**ENTRIES SHOWN**
----------

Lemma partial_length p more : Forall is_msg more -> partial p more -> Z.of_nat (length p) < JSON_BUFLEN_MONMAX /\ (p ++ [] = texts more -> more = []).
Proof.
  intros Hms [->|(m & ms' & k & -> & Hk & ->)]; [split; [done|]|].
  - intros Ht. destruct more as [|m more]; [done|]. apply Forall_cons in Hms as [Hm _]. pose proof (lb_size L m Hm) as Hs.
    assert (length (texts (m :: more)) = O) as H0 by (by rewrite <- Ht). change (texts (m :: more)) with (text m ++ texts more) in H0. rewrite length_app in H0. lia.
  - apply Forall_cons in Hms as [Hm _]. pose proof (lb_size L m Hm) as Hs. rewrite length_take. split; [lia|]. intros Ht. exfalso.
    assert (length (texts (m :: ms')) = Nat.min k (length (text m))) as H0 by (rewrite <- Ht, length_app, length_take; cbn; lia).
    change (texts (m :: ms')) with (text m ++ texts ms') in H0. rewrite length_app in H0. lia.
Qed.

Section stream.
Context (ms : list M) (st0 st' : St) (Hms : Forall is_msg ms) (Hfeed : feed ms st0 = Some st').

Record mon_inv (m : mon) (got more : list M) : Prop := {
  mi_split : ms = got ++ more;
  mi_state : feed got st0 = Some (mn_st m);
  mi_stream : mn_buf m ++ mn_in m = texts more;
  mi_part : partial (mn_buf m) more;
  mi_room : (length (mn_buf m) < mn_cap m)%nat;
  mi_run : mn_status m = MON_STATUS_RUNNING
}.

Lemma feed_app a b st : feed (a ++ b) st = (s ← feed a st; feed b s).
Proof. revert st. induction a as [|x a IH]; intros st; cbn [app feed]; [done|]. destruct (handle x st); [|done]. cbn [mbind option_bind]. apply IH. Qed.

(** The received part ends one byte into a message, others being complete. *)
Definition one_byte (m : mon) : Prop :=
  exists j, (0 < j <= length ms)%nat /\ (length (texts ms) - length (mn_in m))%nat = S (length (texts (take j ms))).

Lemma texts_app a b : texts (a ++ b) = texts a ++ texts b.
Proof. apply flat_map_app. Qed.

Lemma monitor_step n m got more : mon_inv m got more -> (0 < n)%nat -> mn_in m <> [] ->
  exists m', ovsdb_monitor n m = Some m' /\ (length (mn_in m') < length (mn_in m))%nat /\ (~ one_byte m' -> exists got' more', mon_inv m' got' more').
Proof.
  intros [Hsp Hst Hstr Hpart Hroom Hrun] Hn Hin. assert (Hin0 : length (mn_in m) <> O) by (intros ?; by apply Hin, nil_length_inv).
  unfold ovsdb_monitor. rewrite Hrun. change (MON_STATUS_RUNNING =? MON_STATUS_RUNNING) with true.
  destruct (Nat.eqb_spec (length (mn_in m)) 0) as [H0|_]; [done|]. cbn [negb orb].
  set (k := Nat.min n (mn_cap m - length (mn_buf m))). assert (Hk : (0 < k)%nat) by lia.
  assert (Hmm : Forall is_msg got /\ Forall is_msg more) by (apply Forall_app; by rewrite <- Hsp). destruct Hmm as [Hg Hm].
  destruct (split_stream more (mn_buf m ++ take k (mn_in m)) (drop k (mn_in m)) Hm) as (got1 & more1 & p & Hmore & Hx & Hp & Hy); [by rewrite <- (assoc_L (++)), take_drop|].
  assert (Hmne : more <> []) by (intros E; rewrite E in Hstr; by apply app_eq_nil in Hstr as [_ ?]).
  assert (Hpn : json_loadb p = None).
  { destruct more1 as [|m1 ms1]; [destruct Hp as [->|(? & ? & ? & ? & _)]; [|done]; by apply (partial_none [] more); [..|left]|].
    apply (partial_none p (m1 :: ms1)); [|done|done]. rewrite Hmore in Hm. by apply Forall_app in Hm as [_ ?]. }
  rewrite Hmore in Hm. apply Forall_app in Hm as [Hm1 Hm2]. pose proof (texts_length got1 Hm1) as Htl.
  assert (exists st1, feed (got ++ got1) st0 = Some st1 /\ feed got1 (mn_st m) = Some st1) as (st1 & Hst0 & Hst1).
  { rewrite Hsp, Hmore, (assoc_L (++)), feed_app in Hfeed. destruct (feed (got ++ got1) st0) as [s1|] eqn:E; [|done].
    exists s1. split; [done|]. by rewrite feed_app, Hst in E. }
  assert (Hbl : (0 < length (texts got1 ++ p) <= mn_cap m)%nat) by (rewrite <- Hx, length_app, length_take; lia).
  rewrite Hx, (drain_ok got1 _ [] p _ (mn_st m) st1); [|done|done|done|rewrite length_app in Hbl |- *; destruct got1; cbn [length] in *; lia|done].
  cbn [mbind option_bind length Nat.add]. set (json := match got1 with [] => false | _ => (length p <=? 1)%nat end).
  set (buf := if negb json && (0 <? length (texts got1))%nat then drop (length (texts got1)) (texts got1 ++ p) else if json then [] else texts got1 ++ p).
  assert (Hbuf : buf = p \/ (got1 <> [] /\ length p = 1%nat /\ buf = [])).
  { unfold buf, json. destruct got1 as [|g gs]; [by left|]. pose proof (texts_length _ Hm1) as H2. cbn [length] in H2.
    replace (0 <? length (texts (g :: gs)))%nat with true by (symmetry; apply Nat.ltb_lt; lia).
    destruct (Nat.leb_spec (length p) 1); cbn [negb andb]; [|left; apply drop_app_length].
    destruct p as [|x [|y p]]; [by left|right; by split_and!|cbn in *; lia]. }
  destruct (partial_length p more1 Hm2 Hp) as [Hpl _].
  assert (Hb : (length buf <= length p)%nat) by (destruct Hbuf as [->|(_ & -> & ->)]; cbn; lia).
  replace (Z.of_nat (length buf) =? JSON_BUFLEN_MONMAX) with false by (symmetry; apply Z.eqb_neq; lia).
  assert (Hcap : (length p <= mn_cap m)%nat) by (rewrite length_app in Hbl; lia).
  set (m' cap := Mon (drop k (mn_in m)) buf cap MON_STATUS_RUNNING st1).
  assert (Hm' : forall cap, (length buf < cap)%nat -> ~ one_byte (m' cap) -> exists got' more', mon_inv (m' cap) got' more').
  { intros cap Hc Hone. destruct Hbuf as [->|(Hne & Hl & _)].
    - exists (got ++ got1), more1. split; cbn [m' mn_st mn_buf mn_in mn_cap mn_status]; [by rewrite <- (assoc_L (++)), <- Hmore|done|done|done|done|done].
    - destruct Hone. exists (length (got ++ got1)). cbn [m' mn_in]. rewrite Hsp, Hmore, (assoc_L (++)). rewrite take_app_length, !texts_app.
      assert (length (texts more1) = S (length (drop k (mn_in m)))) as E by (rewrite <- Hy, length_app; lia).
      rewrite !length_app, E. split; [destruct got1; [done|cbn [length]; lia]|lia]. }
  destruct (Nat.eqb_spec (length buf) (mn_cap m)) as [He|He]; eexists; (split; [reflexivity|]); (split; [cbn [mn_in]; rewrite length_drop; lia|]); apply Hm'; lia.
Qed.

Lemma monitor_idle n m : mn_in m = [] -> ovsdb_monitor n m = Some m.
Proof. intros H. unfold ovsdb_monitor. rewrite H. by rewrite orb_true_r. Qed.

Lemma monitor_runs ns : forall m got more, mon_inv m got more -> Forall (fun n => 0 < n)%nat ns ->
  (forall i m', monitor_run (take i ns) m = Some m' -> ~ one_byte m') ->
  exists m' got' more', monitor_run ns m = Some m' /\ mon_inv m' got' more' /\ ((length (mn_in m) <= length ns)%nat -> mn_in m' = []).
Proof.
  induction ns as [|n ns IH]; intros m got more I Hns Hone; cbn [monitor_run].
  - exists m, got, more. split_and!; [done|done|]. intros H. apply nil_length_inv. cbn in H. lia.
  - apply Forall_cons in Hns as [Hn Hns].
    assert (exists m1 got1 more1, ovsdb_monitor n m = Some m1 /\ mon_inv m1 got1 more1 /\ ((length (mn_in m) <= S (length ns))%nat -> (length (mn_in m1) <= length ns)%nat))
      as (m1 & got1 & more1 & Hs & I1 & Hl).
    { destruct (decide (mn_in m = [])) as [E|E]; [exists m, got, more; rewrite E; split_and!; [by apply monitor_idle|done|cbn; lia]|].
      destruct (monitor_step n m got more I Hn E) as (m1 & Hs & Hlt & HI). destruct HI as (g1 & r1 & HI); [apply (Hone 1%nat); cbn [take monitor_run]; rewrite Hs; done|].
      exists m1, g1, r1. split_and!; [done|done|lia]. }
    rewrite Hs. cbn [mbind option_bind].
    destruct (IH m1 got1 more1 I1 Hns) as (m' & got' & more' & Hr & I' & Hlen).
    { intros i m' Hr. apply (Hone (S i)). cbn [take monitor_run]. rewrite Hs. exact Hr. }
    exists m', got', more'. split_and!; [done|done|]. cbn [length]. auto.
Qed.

----------

**TASK REQUIREMENTS**
Copy all lines from the material above that hold the word "Hstr".

**EXPECTED OUTPUT**
  intros [Hsp Hst Hstr Hpart Hroom Hrun] Hn Hin. assert (Hin0 : length (mn_in m) <> O) by (intros ?; by apply Hin, nil_length_inv).
  assert (Hmne : more <> []) by (intros E; rewrite E in Hstr; by apply app_eq_nil in Hstr as [_ ?]).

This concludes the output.